The Treasury is bracing for a new fiscal headache. The 2026 World Cup, jointly hosted by the US, Canada, and Mexico, is fuelling fears of a major overspend on British infrastructure and policing. Sources close to the Home Office confirm that contingency plans are being drafted for a potential £500m black hole.
The whispers are not about the tournament itself. They are about the ripple effects. Fan zones, extra policing, transport upgrades. All unfunded. All landing on a desk in Whitehall already piled high with post-Covid debt.
One senior official put it bluntly: “We are sleepwalking into another Olympics-style budget blowout.” The London 2012 Games cost £8.77bn. More than triple the original bid. The pattern is repeating. The World Cup is not even on British soil. But the costs are very much domestic.
The Home Office is particularly jittery. Security concerns are escalating. The threat level for major sporting events has been raised. Policing costs alone could top £200m. Local forces are already stretched. They are demanding central funding.

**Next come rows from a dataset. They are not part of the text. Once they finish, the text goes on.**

(** X9.  The name of a feature column determines its source column and its
    feature kind: no column name ends in two different ways as
    ["_" + KIND].  So with pairwise distinct [dt_columns] the generated
    names are pairwise distinct, [9 - k] per column. *)
Theorem dt_names_distinct dt_cols ex doc self :
  __init__ dt_cols ex doc = inr self ->
  (forall d1 k1 d2 k2,
     In k1 catalog_keys -> In k2 catalog_keys ->
     _get_new_feature_name d1 k1 = _get_new_feature_name d2 k2 -> d1 = d2 /\ k1 = k2) /\
  (NoDup dt_cols ->
   NoDup (generated_names self) /\
   length (generated_names self) = length dt_cols * (9 - length (excluded ex))).
Proof.
  intro Hinit. split; [intros; now apply feature_name_inj|].
  intro Hnd. split; [now apply (dt_generated_names_NoDup dt_cols ex doc)|].
  apply init_inr in Hinit. destruct Hinit as (Hdt & _ & _ & _ & _ & Hlen & _).
  unfold generated_names, feature_names. rewrite Hdt.
  assert (Hl : length (enabled self) = 9 - length (excluded ex)) by lia.
  rewrite <- Hl. clear.
  induction dt_cols as [|d l IH]; simpl; [reflexivity|].
  now rewrite length_app, length_map, IH.
Qed.

(** *** The extracted values *)

Lemma dt_step_eq p X :
  dt_step p X =
  match loc X (fst p) with
  | None => (X, inl (KeyError (fst p)))
  | Some s =>
      match series_map (snd (snd p)) s with
      | inl e => (X, inl e)
      | inr s' => (set_loc X (dt_step_name p) s', inr tt)
      end
  end.
Proof. unfold dt_step. apply assign_feature_eq. Qed.

Lemma dt_schedule_frame sched X :
  let X' := fst (for_each sched dt_step X) in
  (forall m, ~ In m (map dt_step_name sched) -> loc X' m = loc X m) /\
  (forall m, In m (columns X) -> In m (columns X')).
Proof.
  simpl.
  apply (for_each_inv
           (fun w : DataFrame value =>
              (forall m, ~ In m (map dt_step_name sched) -> loc w m = loc X m) /\
              (forall m, In m (columns X) -> In m (columns w)))
           (fun _ => True)); [|split; auto].
  intros p X1 Hp [Hl Hc]. split; [|trivial]. rewrite dt_step_eq.
  destruct (loc X1 (fst p)) as [s|]; [|split; assumption].
  destruct (series_map (snd (snd p)) s) as [e|s']; [split; assumption|]. simpl. split.
  - intros m Hm. rewrite loc_set_loc_neq; [auto|].
    intros <-. apply Hm. now apply in_map.
  - intros m Hm. apply in_columns_set_loc. auto.
Qed.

Transport for London is quietly modelling surge capacity. The hope is that most fans will watch from pubs. The fear is they won’t. A scaled-down version of the 2012 Fan Zone in Hyde Park is on the table. Price tag: £150m.
Downing Street is staying tight-lipped. But the mood in the Lobby is clear: this is a slow-burn crisis. The Chancellor is already eyeing the next Spending Review. The 2026 World Cup is a grenade waiting to go off.
The betting is that the Treasury will have to find the money. Or watch the government take a reputational hit. Either way, the taxpayer is on the hook.
As one disgruntled backbencher put it: “We are paying for a party we are not even hosting.” The backbench rebellion is already muttering. Letters are being drafted.
The game plan is simple. Blame the Home Secretary. Or the Chancellor. But the buck will stop with the Prime Minister. And with an election looming, no one wants to be seen as the minister who lost control of the World Cup costs.